I settori con più tirocinanti in generale sono industria creativa, giornalismo e media, ospitalità, terzo settore; persino il mondo delle Ong. I diritti degli eurostagisti variano molto da luogo a luogo, ma un dato trasversale sembra essere proprio la revisione delle diverse normative nazionali in vista di un miglioramento delle loro condizioni di tirocinio, sulla linea della Cherpion Law in Francia o il Common Best Practice Code for High Quality in Gran Bretagna, entrambi del 2011. O del disegno di legge Damiano in Italia.

A proposito di Italia. A pagina 513 del maxi rapporto si trova il focus sul nostro Paese, firmato dalla sociologa e ricercatrice senior dell'Irs Flavia Pesce. In cui i lettori più affezionati di questo sito ritroveranno dati a loro molto famigliari. Del resto, in merito alla preoccupazione per un corretto utilizzo dello stage, si afferma a pagina 527: «Significativa in questo senso è l'esperienza del sito La Repubblica degli Stagisti, nato come blog nel 2007 per raccogliere informazioni e esperienze sul mondo dello stage».

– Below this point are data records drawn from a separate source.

(* ===== verification/ArtifactStore.v ===== *)
(** The encrypting layer over IPFS: internal/base/artifactstore (artifactstore.go,
    cekrepo.go) and the wire form of a wrapped key (dcstodcs/wrappedcek.go).

    [cek] resolves a scope's key through the cache and the repository, and every
    other operation goes through it.  The wrapped key is stored as the JSON value
    the struct marshals to; the alternatives that [json.Unmarshal] accepts and
    [json.Marshal] never writes (field names in another case, a byte slice as an
    array) are not modelled. *)
From S2P Require Import Prelude Json Sha256 Merkle Scopes Envelope KeyState.
Import GoStrings.

(** ** The stored form of a wrapped key *)

(** base64.StdEncoding: the URL alphabet with other last digits, padded. *)
Definition std_char (c : ascii) : ascii :=
  if bool_decide (c = "-"%char) then "+"%char else if bool_decide (c = "_"%char) then "/"%char else c.

Definition std_value (c : ascii) : option Z :=
  if bool_decide (c = "+"%char) then Some 62 else if bool_decide (c = "/"%char) then Some 63
  else if bool_decide (c = "-"%char) || bool_decide (c = "_"%char) then None else b64_value c.

Definition padding (n : nat) : list ascii := replicate ((4 - n mod 4) mod 4) "="%char.

Definition Std_Encode (bs : bytes) : string :=
  let ds := b64_digits bs in
  String.string_of_list_ascii (((λ d, std_char (b64_digit d)) <$> ds) ++ padding (length ds)).

(** At most two padding characters end the text. *)
Fixpoint strip_padding (fuel : nat) (rev_text : list ascii) : list ascii :=
  match fuel, rev_text with
  | S fuel', c :: rest => if bool_decide (c = "="%char) then strip_padding fuel' rest else rev_text
  | _, _ => rev_text
  end.

Definition Std_Decode (s : string) : result bytes :=
  let text := filter (λ c, c ∉ [Ascii.ascii_of_nat 10; Ascii.ascii_of_nat 13]) (String.list_ascii_of_string s) in
  if negb (length text mod 4 =? 0)%nat then Err (Errorf "illegal base64 data") else
  match mapM std_value (reverse (strip_padding 2 (reverse text))) ≫= b64_bytes with
  | Some bs => Ok bs
  | None => Err (Errorf "illegal base64 data")
  end.
(** The key, wrapped for the holder of the private key [k']. *)
Lemma WrapForPeer_key faulty d key peerDID method k' : (∃ e, d_ephemeral d = Ok e) →
  TrimSpace method ≠ EmptyString →
  triple regular (λ _, faulty) (has_key key)
    (WrapForPeer self d scope peerDID method (Some (public_key k'))) (λ r s, has_key key s ∧
      match r with Ok w => w_KID w = method ∧ Unwrap (Some w) (λ p, Ok (ecdh k' p)) = Ok key | Err e => faulty end).
Proof.
  intros [e Ee] Hm. unfold WrapForPeer. eapply triple_bind; [by apply (cek_holds faulty key)| |].
  - intros key'. apply (triple_with _ _ (key' = key ∧ good_key key) (has_key key)).
    { intros s [Hs [[= ->]|(e' & [=] & _)]]. split; [split; [done|apply Hs]|done]. }
    intros [-> [Hl Hb]]. destruct (Unwrap_Wrap k' e key method Hl Hb Hm) as (w & Ew & Hkid & Hu).
    apply (triple_lift_Ok _ _ _ _ w); [by rewrite Ee, Ew|].
    apply (triple_bind _ _ _ _ _ (λ r s, has_key key s ∧ (is_ok r = false → faulty))).
    + apply triple_wrap, triple_perform; [intros a s; apply has_key_act|..].
      * intros s Hs. split; [by apply has_key_insert|done].
      * intros e' s Hf Hs. split; (split; [|done]); [done|by apply has_key_insert].
    + intros i. apply triple_ret. by intros s [Hs _].
    + intros e' s [Hs Hf]. split; [done|by apply Hf].
  - intros e' s [Hs [[=]|(e2 & [= <-] & Hf)]]. done.
Qed.

(** Others leave the missing record to the adoption. *)
Definition leaves_record (a : Action) : Prop :=
  regular a ∧ ∀ wrapped at_, a ≠ AInsert scope (ownDID self) wrapped at_.

Lemma no_key_act a s : leaves_record a → no_key s → no_key (act s a).
Proof.
  intros [Ha Hn] (Hf & Hc & Hs). split; [by rewrite fetch_act|]. split; [|by apply scope_shredded_act].
  by destruct (cache_act a s (regular_not_remember a Ha)) as [-> | ->].
Qed.

Lemma AdoptPeerCEK_key faulty d key w : (∃ e, d_ephemeral d = Ok e) → good_key key →
  w_KID w = ownMethodID self → Unwrap (Some w) (agreement self) = Ok key →
  triple leaves_record (λ _, faulty) no_key (AdoptPeerCEK self d scope (Some w)) (λ r s,
    match r with Ok _ => has_key key s | Err e => faulty end).
Proof.
  intros [e Ee] Hg Hkid Hu. destruct Hself as [_ _ (Ht & Hne & Hpre)]. unfold AdoptPeerCEK.
  assert (ownRecipient self (Some w) = Ok tt) as ->.
  { unfold ownRecipient. cbv zeta. rewrite Hkid, Ht, (bool_decide_eq_false_2 _ Hne), Hpre.
    by rewrite bool_decide_eq_true_2. }
  apply (triple_lift_Ok _ _ _ _ tt); [done|].
  apply (triple_bind _ _ _ _ _ (λ r s, no_key s ∧ match r with Ok o => o = None | Err e => faulty end)).
  - apply triple_wrap, triple_read; [intros a s; apply no_key_act|..]; [|done]. intros s Hs. split; [done|apply Hs].
  - intros o. apply (triple_with _ _ (o = None) no_key); [by intros s [? ?]|]. intros ->.
    destruct (opens_wrapped e key Hg) as (w' & Ew & Ho).
    apply (triple_lift_Ok _ _ _ _ key); [by rewrite Hu|]. apply (triple_lift_Ok _ _ _ _ w'); [by rewrite Ee, Ew|].
    apply (triple_bind _ _ _ _ _ (λ r s, match r with Ok i => i = true ∧ has_key key s | Err e => faulty end)).
    + apply triple_wrap, triple_perform; [intros a s; apply no_key_act|..]; [|done].
      intros s Hs. split; [by apply no_key_inserts|]. by apply inserted_key.
    + intros i. apply (triple_with _ _ (i = true) (has_key key)); [by intros s [? ?]|]. intros ->. cbn [negb].
      apply triple_locked_do.
      * intros a s [Ha _]. by apply has_key_act.
      * intros s. apply has_key_remember.
    + done.
  - by intros e' s [_ ?].
Qed.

Il rapporto si apre rilevando subito alcune criticità –
riferite però all'anno 2009 e quindi anche meno gravi di quelle attuali: tasso di disoccupazione giovanile più elevato (25.4% conto il 19.8% europeo); percentuale quasi doppia di Neet (il 21% dei giovani tra i 15 e i 29 anni); mismatch tra domanda e offerta di lavoro (con 76mila posti di lavoro vacanti nell'artigianato). E "dulcis in fundo" una brutta medaglia: quella di nazione con il più alto numero giovani con la sola licenza media. Da qui nasce l'urgenza di legare saldamente formazione e lavoro, un'operazione che però in mancanza di coordinamento e omogeneità ha originato un quadro legislativo a macchia di leopardo.

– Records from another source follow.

Record ArchiveErasurePeerStatus := {
  st_PeerDid : string; st_Status : string; st_RequestedAt : Z; st_RetryCount : Z;
  st_ConfirmedAt : option Z; st_LastTriedAt : option Z }.

Record ArchiveErasureStatusResponse := {
  st_Did : string; LocalStatus : string; st_ShreddedAt : option Z; st_ShreddedBy : option string;
  st_ShredReason : option string; Peers : list ArchiveErasurePeerStatus }.

Definition peer_status (r : EraseRequest) : ArchiveErasurePeerStatus :=
  {| st_PeerDid := PeerDID r;
     st_Status := if pending r then "pending" else "confirmed"; st_RequestedAt := RequestedAt r;
     st_RetryCount := RetryCount r; st_ConfirmedAt := ConfirmedAt r; st_LastTriedAt := LastTriedAt r |}.

(** The last shredded record is the one shown. *)
Definition local_status (did : string) (records : list CEKRecord) : ArchiveErasureStatusResponse :=
  foldl (λ response r, if live r then response else
    {| st_Did := st_Did response; LocalStatus := "shredded"; st_ShreddedAt := ShreddedAt r;
       st_ShreddedBy := ShreddedBy r; st_ShredReason := ShredReason r; Peers := Peers response |})
    {| st_Did := did; LocalStatus := "live"; st_ShreddedAt := None; st_ShreddedBy := None;
       st_ShredReason := None; Peers := [] |} records.

Definition ErasureStatus (did : string) : M ArchiveErasureStatusResponse :=
  records ← or_internal_error (CEKRepo.List (ContractScope did));
  requests ← or_internal_error (EraseRepo.ListByDID did);
  let r := local_status did records in
  mret {| st_Did := did; LocalStatus := LocalStatus r; st_ShreddedAt := st_ShreddedAt r;
          st_ShreddedBy := st_ShreddedBy r; st_ShredReason := st_ShredReason r; Peers := peer_status <$> requests |}.

End Eraser.

(** ** What the handshake achieves *)
Section Handshake.
Context (x : EraseEnv) (allowed : Action → Prop) (may_fail : error → Prop).

#[local] Notation keeps := (keeps allowed may_fail).
#[local] Notation triple := (triple allowed may_fail).

(** A request toward the peer is on record, and confirmed when [done]. *)
Definition on_ledger (did peer : string) (done : Prop) (s : State) : Prop :=
  ∃ r, r ∈ erasures s ∧ e_DID r = did ∧ PeerDID r = peer ∧ (done → is_Some (ConfirmedAt r)).

Lemma on_ledger_update did peer done q f s :
  (∀ r, e_DID (f r) = e_DID r ∧ PeerDID (f r) = PeerDID r ∧ (is_Some (ConfirmedAt r) → is_Some (ConfirmedAt (f r)))) →
  on_ledger did peer done s → on_ledger did peer done (set_erasures (update_where q f) s).
Proof.
  intros Hf (r & Hr & Hd & Hp & Hc). exists (if q r then f r else r). cbn [erasures set_erasures].
  rewrite elem_of_update_where. split; [by exists r|]. destruct (q r); [|done]. destruct (Hf r) as (-> & -> & ?). auto.
Qed.

Lemma on_ledger_same did peer done s s' : erasures s' = erasures s → on_ledger did peer done s → on_ledger did peer done s'.
Proof. unfold on_ledger. by intros ->. Qed.

(** The ledger only grows, and a confirmation stands. *)
Lemma on_ledger_act did peer done a s : on_ledger did peer done s → on_ledger did peer done (act s a).
Proof.
  intros Hs. destruct a; cbn [act].
  - by destruct (inserts _ _ _).
  - done.
  - by destruct (0 <? _).
  - apply (on_ledger_same did peer done s); [|done]. unfold do_remember. repeat case_match; by simplify_eq.
  - apply (on_ledger_same did peer done s); [|done]. unfold do_forget. by case_match.
  - done.
  - done.
  - destruct (exists_where _ _); [done|]. destruct Hs as (r & Hr & ?). exists r. split; [|done].
    apply elem_of_app. by left.
  - by apply on_ledger_update.
  - apply on_ledger_update; [|done]. intros r. by split; [|split].
  - by destruct (0 <? _).
Qed.

Lemma stable_on_ledger did peer done : stable allowed (on_ledger did peer done).
Proof. intros a s _. apply on_ledger_act. Qed.

(** Predicates that no action of the handshake touches. *)
Definition erase_action (a : Action) : Prop :=
  match a with AUpsert _ _ _ | ARecordAttempt _ _ _ | AConfirm _ _ _ => True | _ => False end.

Lemma keeps_attemptPeerErase P iri peer : stable allowed P →
  (∀ a s, erase_action a → P s → P (act s a)) → keeps P (attemptPeerErase x iri peer).
Proof.
  intros HP Ha. unfold attemptPeerErase, EraseRepo.RecordAttempt, EraseRepo.Confirm.
  repeat keeps_step; try apply kept_attempt; (apply kept_perform; [done|intros s; by apply Ha]).
Qed.

Lemma keeps_erase_at_peer P iri local peer : stable allowed P →
  (∀ a s, erase_action a → P s → P (act s a)) → keeps P (erase_at_peer x iri local peer).
Proof.
  intros HP Ha. unfold erase_at_peer, EraseRepo.Upsert. case_bool_decide; [apply kept_ret|].
  apply kept_bind; [apply kept_wrap, kept_perform; [done|intros s; by apply Ha]|]. intros _.
  by apply kept_attempted, keeps_attemptPeerErase.
Qed.

Lemma upserted did peer at_ s : on_ledger did peer False (act s (AUpsert did peer at_)).
Proof.
  cbn [act]. destruct (exists_where _ _) eqn:E.
  - apply existsb_true_iff in E as (r & Hr & Hp). unfold erase_row in Hp. bool_to_prop. by exists r.
  - eexists. split; [apply elem_of_app; right; left|]. done.
Qed.

Lemma confirmed_ledger did peer done done' at_ s : on_ledger did peer done s →
  on_ledger did peer done' (act s (AConfirm did peer at_)).
Proof.
  intros (r & Hr & Hd & Hp & _). cbn [act].
  exists (if erase_row did peer r && pending r then confirmed at_ r else r). cbn [erasures set_erasures].
  rewrite elem_of_update_where. split; [by exists r|]. unfold erase_row. rewrite Hd, Hp, !bool_decide_eq_true_2 by done.
  cbn [andb]. unfold pending. case_bool_decide; by cbn.
Qed.

End Handshake.

Section NoFailure.
Context (x : EraseEnv) (allowed : Action → Prop) (localPeer : string).
Context (Hid : x_id x = Ok localPeer) (Hsign : x_sign x = Ok tt).
#[local] Notation triple := (triple allowed (λ _, False)).

(** The peer answered that its keys are destroyed. *)
Definition acknowledged (did peer : string) : Prop := SendErase x did peer = Ok tt.

(** One delivery of a recorded request. *)
Lemma attempt_delivers P did peer done : stable allowed P →
  (∀ a s, erase_action a → P s → P (act s a)) →
  triple (λ s, P s ∧ on_ledger did peer done s) (_ ← attempt (attemptPeerErase x did peer); mret tt)
    (λ r s, r = Ok tt ∧ P s ∧ on_ledger did peer (acknowledged did peer) s).
Proof.
  intros HP Ha. assert (Hst : stable allowed (λ s, P s ∧ on_ledger did peer done s)).
  { intros a s Hok [H1 H2]. split; [by apply HP|by apply on_ledger_act]. }
  apply (triple_bind _ _ _ _ _ (λ r s, is_ok r = true ∧ P s ∧ on_ledger did peer (acknowledged did peer) s)).
  - apply triple_attempt. unfold attemptPeerErase.
    apply (triple_lift_Ok _ _ _ _ localPeer); [done|]. apply (triple_lift_Ok _ _ _ _ tt); [done|].
    unfold acknowledged. destruct (SendErase x did peer) as [[]|e] eqn:Es.
    + apply triple_perform; [done|..|by intros e s []].
      intros s [H1 H2]. split; [done|]. split; [by apply Ha|by eapply confirmed_ledger].
    + apply (triple_bind _ _ _ _ _ (λ _ s, P s ∧ on_ledger did peer (Err e = Ok tt) s)).
      * apply triple_attempt, triple_perform; [done|..|by intros e' s []].
        intros s [H1 H2]. split; [by apply Ha|]. apply on_ledger_act. destruct H2 as (r & ? & ? & ? & _). by exists r.
      * intros u. by apply triple_throw.
      * done.
  - intros a. apply triple_ret. by intros s [_ ?].
  - by intros e s [? _].
Qed.

Lemma erase_at_peer_delivers P did peer : stable allowed P →
  (∀ a s, erase_action a → P s → P (act s a)) →
  triple P (erase_at_peer x did localPeer peer) (λ r s, r = Ok tt ∧ P s ∧
    (peer ≠ localPeer → on_ledger did peer (acknowledged did peer) s)).
Proof.
  intros HP Ha. unfold erase_at_peer. case_bool_decide as E; [by apply triple_ret|].
  apply (triple_bind _ _ _ _ _ (λ r s, r = Ok tt ∧ P s ∧ on_ledger did peer False s)).
  - apply triple_wrap, triple_perform; [done|..|by intros e s []].
    intros s Hs. split; [done|]. split; [by apply Ha|apply upserted].
  - intros u. eapply triple_conseq; [by apply (attempt_delivers P did peer False)|by intros s [_ ?]|].
    by intros r s (? & ? & ?).
  - by intros e s [? _].
Qed.

End NoFailure.

Section Theorems.
Context (x : EraseEnv) (self : Config) (localPeer iri : string).
Context (Hid : x_id x = Ok localPeer) (Hsign : x_sign x = Ok tt).

Lemma erased_erase_action a s : erase_action a → erased self (ContractScope iri) s → erased self (ContractScope iri) (act s a).
Proof. intros Ha. apply erased_act. by intros key ->. Qed.

(** C19: Erasing a contract destroys its keys here and asks every party.  When
    the party list cannot be read nothing changes.  When no database access
    fails and this instance holds a key record of the contract: the erasure
    succeeds, whichever peers answer; the contract's keys are gone; and every
    other party has a row in the ledger, confirmed if it acknowledged.  A party
    that did not answer holds up none of the others. *)
Theorem erasure_reaches_every_party parties actor reason w :
  (∀ e, EraseContract x (Err e) iri actor reason w = (Err e, w)) ∧
  (schedule_ok (no_late_reader (ContractScope iri)) (λ _, False) w →
   own_record self (ContractScope iri) (state w) →
   let '(r, w') := EraseContract x (Ok parties) iri actor reason w in
   r = Ok tt ∧ erased self (ContractScope iri) (state w') ∧
   ∀ peer, peer ∈ parties → peer ≠ localPeer → on_ledger iri peer (acknowledged x iri peer) (state w')).
Proof using Hid Hsign.
  split; [done|]. intros Hs Ho.
  enough (HT : triple (no_late_reader (ContractScope iri)) (λ _, False) (own_record self (ContractScope iri))
    (EraseContract x (Ok parties) iri actor reason) (λ r s, r = Ok tt ∧ erased self (ContractScope iri) s ∧
      ∀ peer, peer ∈ parties → peer ≠ localPeer → on_ledger iri peer (acknowledged x iri peer) s)).
  { pose proof (HT w Hs Ho) as [_ HQ]. by destruct (EraseContract _ _ _ _ _ w). }
  unfold EraseContract. apply (triple_lift_Ok _ _ _ _ parties); [done|].
  apply (triple_lift_Ok _ _ _ _ localPeer); [done|].
  eapply triple_bind; [by apply AuditedShredder_erases| |by intros].
  intros n. apply (triple_for_each _ _ (erased self (ContractScope iri))
    (λ peer s, peer ≠ localPeer → on_ledger iri peer (acknowledged x iri peer) s)).
  - intros peer _. apply erase_at_peer_delivers; [done|done|apply stable_erased|intros a s; apply erased_erase_action].
  - intros p q _ _. apply keeps_erase_at_peer; intros a s _ Hp Hne; by apply on_ledger_act, Hp.
Qed.

(** Pending erasures drain.  One run of the retry job, with no failing
    database access, confirms every request that was pending when it began and
    whose peer now acknowledges, whatever the other peers answer and whatever
    else happens to the ledger meanwhile. *)
Theorem pending_erasures_drain w r : schedule_ok (λ _, True) (λ _, False) w →
  r ∈ erasures (state w) → acknowledged x (e_DID r) (PeerDID r) →
  let '(res, w') := RetryPending x w in
  res = Ok tt ∧ on_ledger (e_DID r) (PeerDID r) True (state w').
Proof using Hid Hsign.
  intros Hs Hr Hack. set (did := e_DID r) in *. set (peer := PeerDID r) in *.
  enough (HT : triple (λ _, True) (λ _, False) (on_ledger did peer False) (RetryPending x)
    (λ res s, res = Ok tt ∧ on_ledger did peer True s)).
  { assert (Ho : on_ledger did peer False (state w)) by by exists r.
    pose proof (HT w Hs Ho) as [_ HQ]. by destruct (RetryPending x w). }
  unfold RetryPending.
  apply (triple_bind _ _ _ _ _ (λ res s, ∃ pend, res = Ok (Ok pend) ∧
    on_ledger did peer (∀ q, q ∈ pend → ¬ (e_DID q = did ∧ PeerDID q = peer)) s)).
  - apply triple_attempt, triple_read; [apply stable_on_ledger|..|by intros e s []].
    intros s (q & Hq & Hd & Hp & _). eexists. split; [done|]. exists q. split; [done|]. split; [done|]. split; [done|].
    intros Hno. destruct (ConfirmedAt q) eqn:Ec; [done|]. exfalso. apply (Hno q); [|done].
    rewrite elem_of_order_by, elem_of_rows_where. split; [done|]. unfold pending. by rewrite Ec.
  - intros [pend|e]; [|intros w' _ (? & [=] & _)].
    apply (triple_with _ _ True (on_ledger did peer (∀ q, q ∈ pend → ¬ (e_DID q = did ∧ PeerDID q = peer))));
      [intros s (? & [= <-] & ?); done|]. intros _.
    set (f := λ q, _ ← attempt (attemptPeerErase x (e_DID q) (PeerDID q)); mret tt).
    eapply triple_conseq; [apply (triple_for_each _ _ (on_ledger did peer
      (∀ q, q ∈ pend → ¬ (e_DID q = did ∧ PeerDID q = peer))) (λ q s, e_DID q = did → PeerDID q = peer → on_ledger did peer True s) f)|done|].
    + intros q _. destruct (decide (e_DID q = did ∧ PeerDID q = peer)) as [[Ed Ep]|Hne].
      * unfold f. rewrite Ed, Ep.
        eapply triple_conseq; [apply (attempt_delivers x _ localPeer Hid Hsign (on_ledger did peer
          (∀ q, q ∈ pend → ¬ (e_DID q = did ∧ PeerDID q = peer))) did peer
          (∀ q, q ∈ pend → ¬ (e_DID q = did ∧ PeerDID q = peer)))|done|].
        -- apply stable_on_ledger.
        -- intros a s _. apply on_ledger_act.
        -- intros res s (H1 & H2 & (y & ? & ? & ? & Hy)). split; [done|]. split; [done|]. intros _ _. exists y. auto.
      * assert (Hk : ∀ dd, keeps (λ _, True) (λ _, False) (on_ledger did peer dd) (f q)).
        { intros dd. apply kept_attempted, keeps_attemptPeerErase; [apply stable_on_ledger|intros a s _; apply on_ledger_act]. }
        intros w' Hw' Ho'. destruct (Hk _ w' Hw' Ho') as [Hw2 Ho2]. split; [done|].
        assert (Hok : (f q w').1 = Ok tt) by (unfold f, mbind, M_bind, attempt; by destruct (attemptPeerErase _ _ _ w')).
        split; [done|]. split; [done|]. intros E1 E2. by destruct Hne.
    + intros p q _ _. unfold f.
      apply kept_attempted, keeps_attemptPeerErase; intros a s _ Hp E1 E2; by apply on_ledger_act, Hp.
    + intros res s (-> & (y & Hy & Hd & Hp & Hc) & Hall). split; [done|].
      destruct (existsb (λ q, bool_decide (e_DID q = did ∧ PeerDID q = peer)) pend) eqn:E.
      * apply existsb_true_iff in E as (q & Hq & Hb). apply bool_decide_eq_true in Hb as [E1 E2]. by apply (Hall q).
      * exists y. split; [done|]. split; [done|]. split; [done|]. intros _. apply Hc. intros q Hq Heq.
        rewrite existsb_false_iff in E. specialize (E q Hq). by apply bool_decide_eq_false in E.
  - intros e s (? & [=] & _).
Qed.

Pesce ribadisce anche la mancanza di una fonte unitaria di dati, sia quantitativi che qualitativi: il principale strumento conoscitivo rimane il rapporto Excelsior di Unioncamere, che però «non include gli stagisti della Pubblica amministrazione. La Repubblica degli Stagisti stima, sulla base di dati Almalaurea, che il loro numero vari da 150 a 200mila all'anno», si legge a pagina 526. E, parlando ancora di dati, alla pagina precedente si cita l'Identikit promosso dalla RdS in collaborazione con l'Isfol nel 2010. Nessuna novità nemmeno sul fronte denaro: passando in rassegna i diversi strati normativi e le varie tipologie di stage il rapporto conclude comunque che, di regola, «poiché il tirocinio non costituisce rapporto di lavoro (a differenza di quando succede con l'apprendistato) il tirocinante non può aspirare ad alcuna retribuzione. Il compenso, in questo caso, consiste nella stessa formazione lavorativa».

E tra i due soli esempi di Good practices (l'altro è il progetto toscano «Giovani sì»), mette la Carta dei diritti dello stagista e le iniative «Ok Stage» e «ChiaroStage», auspicando la diffusione dello stesso «modello di corporate social responsibility su base volontaria».